-- Exercise description --
Reproduce every record exactly as written.
START Supplied records
(* ===== verification/Interleave.v ===== *)
(** * Interleave: goroutines that send on one connection (channel.go, connection.go)

    Several goroutines are inside [ch.send] at the same time.  What is atomic
    is what [c.sendM] protects: the write of one frame ([Connection_send],
    [Connection_sendUnflushed]) and the flush.  Publish, Ack, Nack, Reject and
    the reader's close-ok hold [ch.m] from before the first frame to after the
    flush; other methods, and the reader's flow-ok, do not. *)

From S2P Require Import Prelude Types Io SpecConnection SpecChannel SpecBasic Spec091 Frame FrameFacts.
From S2P Require Import Delivery State Channel ChannelFacts ChannelApi Connection ConnectionFacts.

(** ** The system *)

(** A goroutine sending [msg] on the channel object [a]: before it has
    [ch.m] ([locks] tells whether it takes it), inside [ch.send], between two
    frames of [sendOpen] with those still to write, before the deferred flush
    after an error, and back from [ch.send]. *)
Inductive sender :=
  | Waiting (locks : bool) (a : nat) (msg : message)
  | Entered (locks : bool) (a : nat) (msg : message)
  | Writing (locks : bool) (a : nat) (msg : message) (rest : list frame)
  | Failing (locks : bool) (a : nat) (msg : message) (err : goerror)
  | Returned (locks : bool) (a : nat) (msg : message) (err : option goerror).

Record system := MkSystem {
  sys_conn : Connection;
  sys_mutex : gset nat;         (** the channels whose [ch.m] is held *)
  sys_senders : list sender;
  sys_sent : list frame;        (** the frames written so far *)
  sys_failed : bool             (** some write or flush has returned an error *)
}.

(** The messages that are sent with [ch.m] held: those of the Publish methods,
    Ack, Nack and Reject, and the reader's close-ok. *)
Definition takes_mutex (msg : message) : bool :=
  match msg with
  | M_basicPublish _ | M_basicAck _ | M_basicNack _ | M_basicReject _ | M_channelCloseOk _ => true
  | _ => false
  end.

(** [defer ch.m.Unlock()] *)
Definition release_mutex (locks : bool) (a : nat) (mutex : gset nat) : gset nat :=
  if locks then mutex ∖ {[a]} else mutex.

Definition is_error (err : option goerror) : bool := match err with Some _ => true | None => false end.

(** The frame of a method without content. *)
Definition method_frame (id : Z) (msg : message) : frame := F_method (Mk_methodFrame id 0 0 (Some msg)).

(** What other goroutines may do meanwhile: anything but writing. *)
Definition no_write (c c' : Connection) : Prop :=
  cn_buf c' = cn_buf c /\ cn_wire c' = cn_wire c /\ cn_FrameSize c' = cn_FrameSize c /\
  forall a ch, cn_objs c !! a = Some ch -> exists ch', cn_objs c' !! a = Some ch' /\ ch_id ch' = ch_id ch.

Inductive sys_step : system -> system -> Prop :=
  | step_lock i a msg c mu ss sent fl :
      ss !! i = Some (Waiting true a msg) -> (a ∉ mu) ->
      sys_step (MkSystem c mu ss sent fl) (MkSystem c ({[a]} ∪ mu) (<[i := Entered true a msg]> ss) sent fl)
  | step_enter i a msg c mu ss sent fl :
      ss !! i = Some (Waiting false a msg) ->
      sys_step (MkSystem c mu ss sent fl) (MkSystem c mu (<[i := Entered false a msg]> ss) sent fl)
  | step_refused i l a msg ch c mu ss sent fl :
      ss !! i = Some (Entered l a msg) -> cn_objs c !! a = Some ch -> ch_closed ch = true ->
      (forall m, msg <> M_channelCloseOk m) ->
      sys_step (MkSystem c mu ss sent fl)
        (MkSystem c (release_mutex l a mu) (<[i := Returned l a msg (Some (AmqpError ErrClosed))]> ss) sent fl)
  | step_method i l a msg ch c mu ss sent fl err c' :
      ss !! i = Some (Entered l a msg) -> cn_objs c !! a = Some ch ->
      message_getContent msg = None -> ch_closed ch = false \/ (exists m, msg = M_channelCloseOk m) ->
      Connection_send (method_frame (ch_id ch) msg) c = Ok (err, c') ->
      sys_step (MkSystem c mu ss sent fl)
        (MkSystem c' (release_mutex l a mu) (<[i := Returned l a msg err]> ss)
           (if is_error err then sent else sent ++ [method_frame (ch_id ch) msg]) (fl || is_error err))
  | step_content i l a msg ch props body c mu ss sent fl :
      ss !! i = Some (Entered l a msg) -> cn_objs c !! a = Some ch -> ch_closed ch = false ->
      message_getContent msg = Some (props, body) ->
      (cn_FrameSize c <= 0 \/ frameHeaderSize < cn_FrameSize c) ->
      sys_step (MkSystem c mu ss sent fl)
        (MkSystem c mu
           (<[i := Writing l a msg (content_frames (ch_id ch) (piece_size (cn_FrameSize c) body) msg props body)]> ss)
           sent fl)
  | step_write i l a msg f rest c mu ss sent fl c' :
      ss !! i = Some (Writing l a msg (f :: rest)) -> Connection_sendUnflushed f c = Ok (None, c') ->
      sys_step (MkSystem c mu ss sent fl)
        (MkSystem c' mu (<[i := Writing l a msg rest]> ss) (sent ++ [f]) fl)
  | step_write_error i l a msg f rest c mu ss sent fl e c' :
      ss !! i = Some (Writing l a msg (f :: rest)) -> Connection_sendUnflushed f c = Ok (Some e, c') ->
      sys_step (MkSystem c mu ss sent fl) (MkSystem c' mu (<[i := Failing l a msg e]> ss) sent true)
  | step_flush i l a msg c mu ss sent fl err c' :
      ss !! i = Some (Writing l a msg []) -> Connection_flush c = Ok (err, c') ->
      sys_step (MkSystem c mu ss sent fl)
        (MkSystem c' (release_mutex l a mu) (<[i := Returned l a msg err]> ss) sent (fl || is_error err))
  | step_flush_error i l a msg e c mu ss sent fl err c' :
      ss !! i = Some (Failing l a msg e) -> Connection_flush c = Ok (err, c') ->
      sys_step (MkSystem c mu ss sent fl)
        (MkSystem c' (release_mutex l a mu) (<[i := Returned l a msg (Some e)]> ss) sent true)
  | step_other c c' mu ss sent fl :
      no_write c c' -> sys_step (MkSystem c mu ss sent fl) (MkSystem c' mu ss sent fl).

(** ** Specification *)

Definition sender_chan (x : sender) : nat :=
  match x with
  | Waiting _ a _ | Entered _ a _ | Writing _ a _ _ | Failing _ a _ _ | Returned _ a _ _ => a
  end.

Definition sender_locks (x : sender) : bool :=
  match x with
  | Waiting l _ _ | Entered l _ _ | Writing l _ _ _ | Failing l _ _ _ | Returned l _ _ _ => l
  end.

(** Between taking and releasing [ch.m] of [a]. *)
Definition inside (a : nat) (x : sender) : bool :=
  match x with
  | Entered _ b _ | Writing _ b _ _ | Failing _ b _ _ => bool_decide (a = b)
  | _ => false
  end.

(** The messages on [a] whose sending has succeeded. *)
Definition succeeded (a : nat) (x : sender) : option message :=
  match x with
  | Returned _ b msg None => if bool_decide (a = b) then Some msg else None
  | _ => None
  end.

Definition all_sent (a : nat) (ss : list sender) : list message := omap (succeeded a) ss.

(** The frames of a message on channel [id] with frame size [fs]. *)
Definition message_frames (id fs : Z) (msg : message) : list frame :=
  match message_getContent msg with
  | Some (props, body) => content_frames id (piece_size fs body) msg props body
  | None => [method_frame id msg]
  end.

(** The frames of one channel. *)
Definition on_channel (id : Z) (fs : list frame) : list frame :=
  filter (fun f => frame_channel f = Some id) fs.

(** The start: nobody has sent anything, and each takes the mutex as its
    method does. *)
Definition starts (s : system) : Prop :=
  sys_mutex s = ∅ /\ sys_sent s = [] /\ sys_failed s = false /\
  Forall (fun x => exists a msg, x = Waiting (takes_mutex msg) a msg) (sys_senders s).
END Supplied records
-- Output --
(* ===== verification/Interleave.v ===== *)
(** * Interleave: goroutines that send on one connection (channel.go, connection.go)

    Several goroutines are inside [ch.send] at the same time.  What is atomic
    is what [c.sendM] protects: the write of one frame ([Connection_send],
    [Connection_sendUnflushed]) and the flush.  Publish, Ack, Nack, Reject and
    the reader's close-ok hold [ch.m] from before the first frame to after the
    flush; other methods, and the reader's flow-ok, do not. *)

From S2P Require Import Prelude Types Io SpecConnection SpecChannel SpecBasic Spec091 Frame FrameFacts.
From S2P Require Import Delivery State Channel ChannelFacts ChannelApi Connection ConnectionFacts.

(** ** The system *)

(** A goroutine sending [msg] on the channel object [a]: before it has
    [ch.m] ([locks] tells whether it takes it), inside [ch.send], between two
    frames of [sendOpen] with those still to write, before the deferred flush
    after an error, and back from [ch.send]. *)
Inductive sender :=
  | Waiting (locks : bool) (a : nat) (msg : message)
  | Entered (locks : bool) (a : nat) (msg : message)
  | Writing (locks : bool) (a : nat) (msg : message) (rest : list frame)
  | Failing (locks : bool) (a : nat) (msg : message) (err : goerror)
  | Returned (locks : bool) (a : nat) (msg : message) (err : option goerror).

Record system := MkSystem {
  sys_conn : Connection;
  sys_mutex : gset nat;         (** the channels whose [ch.m] is held *)
  sys_senders : list sender;
  sys_sent : list frame;        (** the frames written so far *)
  sys_failed : bool             (** some write or flush has returned an error *)
}.

(** The messages that are sent with [ch.m] held: those of the Publish methods,
    Ack, Nack and Reject, and the reader's close-ok. *)
Definition takes_mutex (msg : message) : bool :=
  match msg with
  | M_basicPublish _ | M_basicAck _ | M_basicNack _ | M_basicReject _ | M_channelCloseOk _ => true
  | _ => false
  end.

(** [defer ch.m.Unlock()] *)
Definition release_mutex (locks : bool) (a : nat) (mutex : gset nat) : gset nat :=
  if locks then mutex ∖ {[a]} else mutex.

Definition is_error (err : option goerror) : bool := match err with Some _ => true | None => false end.

(** The frame of a method without content. *)
Definition method_frame (id : Z) (msg : message) : frame := F_method (Mk_methodFrame id 0 0 (Some msg)).

(** What other goroutines may do meanwhile: anything but writing. *)
Definition no_write (c c' : Connection) : Prop :=
  cn_buf c' = cn_buf c /\ cn_wire c' = cn_wire c /\ cn_FrameSize c' = cn_FrameSize c /\
  forall a ch, cn_objs c !! a = Some ch -> exists ch', cn_objs c' !! a = Some ch' /\ ch_id ch' = ch_id ch.

Inductive sys_step : system -> system -> Prop :=
  | step_lock i a msg c mu ss sent fl :
      ss !! i = Some (Waiting true a msg) -> (a ∉ mu) ->
      sys_step (MkSystem c mu ss sent fl) (MkSystem c ({[a]} ∪ mu) (<[i := Entered true a msg]> ss) sent fl)
  | step_enter i a msg c mu ss sent fl :
      ss !! i = Some (Waiting false a msg) ->
      sys_step (MkSystem c mu ss sent fl) (MkSystem c mu (<[i := Entered false a msg]> ss) sent fl)
  | step_refused i l a msg ch c mu ss sent fl :
      ss !! i = Some (Entered l a msg) -> cn_objs c !! a = Some ch -> ch_closed ch = true ->
      (forall m, msg <> M_channelCloseOk m) ->
      sys_step (MkSystem c mu ss sent fl)
        (MkSystem c (release_mutex l a mu) (<[i := Returned l a msg (Some (AmqpError ErrClosed))]> ss) sent fl)
  | step_method i l a msg ch c mu ss sent fl err c' :
      ss !! i = Some (Entered l a msg) -> cn_objs c !! a = Some ch ->
      message_getContent msg = None -> ch_closed ch = false \/ (exists m, msg = M_channelCloseOk m) ->
      Connection_send (method_frame (ch_id ch) msg) c = Ok (err, c') ->
      sys_step (MkSystem c mu ss sent fl)
        (MkSystem c' (release_mutex l a mu) (<[i := Returned l a msg err]> ss)
           (if is_error err then sent else sent ++ [method_frame (ch_id ch) msg]) (fl || is_error err))
  | step_content i l a msg ch props body c mu ss sent fl :
      ss !! i = Some (Entered l a msg) -> cn_objs c !! a = Some ch -> ch_closed ch = false ->
      message_getContent msg = Some (props, body) ->
      (cn_FrameSize c <= 0 \/ frameHeaderSize < cn_FrameSize c) ->
      sys_step (MkSystem c mu ss sent fl)
        (MkSystem c mu
           (<[i := Writing l a msg (content_frames (ch_id ch) (piece_size (cn_FrameSize c) body) msg props body)]> ss)
           sent fl)
  | step_write i l a msg f rest c mu ss sent fl c' :
      ss !! i = Some (Writing l a msg (f :: rest)) -> Connection_sendUnflushed f c = Ok (None, c') ->
      sys_step (MkSystem c mu ss sent fl)
        (MkSystem c' mu (<[i := Writing l a msg rest]> ss) (sent ++ [f]) fl)
  | step_write_error i l a msg f rest c mu ss sent fl e c' :
      ss !! i = Some (Writing l a msg (f :: rest)) -> Connection_sendUnflushed f c = Ok (Some e, c') ->
      sys_step (MkSystem c mu ss sent fl) (MkSystem c' mu (<[i := Failing l a msg e]> ss) sent true)
  | step_flush i l a msg c mu ss sent fl err c' :
      ss !! i = Some (Writing l a msg []) -> Connection_flush c = Ok (err, c') ->
      sys_step (MkSystem c mu ss sent fl)
        (MkSystem c' (release_mutex l a mu) (<[i := Returned l a msg err]> ss) sent (fl || is_error err))
  | step_flush_error i l a msg e c mu ss sent fl err c' :
      ss !! i = Some (Failing l a msg e) -> Connection_flush c = Ok (err, c') ->
      sys_step (MkSystem c mu ss sent fl)
        (MkSystem c' (release_mutex l a mu) (<[i := Returned l a msg (Some e)]> ss) sent true)
  | step_other c c' mu ss sent fl :
      no_write c c' -> sys_step (MkSystem c mu ss sent fl) (MkSystem c' mu ss sent fl).

(** ** Specification *)

Definition sender_chan (x : sender) : nat :=
  match x with
  | Waiting _ a _ | Entered _ a _ | Writing _ a _ _ | Failing _ a _ _ | Returned _ a _ _ => a
  end.

Definition sender_locks (x : sender) : bool :=
  match x with
  | Waiting l _ _ | Entered l _ _ | Writing l _ _ _ | Failing l _ _ _ | Returned l _ _ _ => l
  end.

(** Between taking and releasing [ch.m] of [a]. *)
Definition inside (a : nat) (x : sender) : bool :=
  match x with
  | Entered _ b _ | Writing _ b _ _ | Failing _ b _ _ => bool_decide (a = b)
  | _ => false
  end.

(** The messages on [a] whose sending has succeeded. *)
Definition succeeded (a : nat) (x : sender) : option message :=
  match x with
  | Returned _ b msg None => if bool_decide (a = b) then Some msg else None
  | _ => None
  end.

Definition all_sent (a : nat) (ss : list sender) : list message := omap (succeeded a) ss.

(** The frames of a message on channel [id] with frame size [fs]. *)
Definition message_frames (id fs : Z) (msg : message) : list frame :=
  match message_getContent msg with
  | Some (props, body) => content_frames id (piece_size fs body) msg props body
  | None => [method_frame id msg]
  end.

(** The frames of one channel. *)
Definition on_channel (id : Z) (fs : list frame) : list frame :=
  filter (fun f => frame_channel f = Some id) fs.

(** The start: nobody has sent anything, and each takes the mutex as its
    method does. *)
Definition starts (s : system) : Prop :=
  sys_mutex s = ∅ /\ sys_sent s = [] /\ sys_failed s = false /\
  Forall (fun x => exists a msg, x = Waiting (takes_mutex msg) a msg) (sys_senders s).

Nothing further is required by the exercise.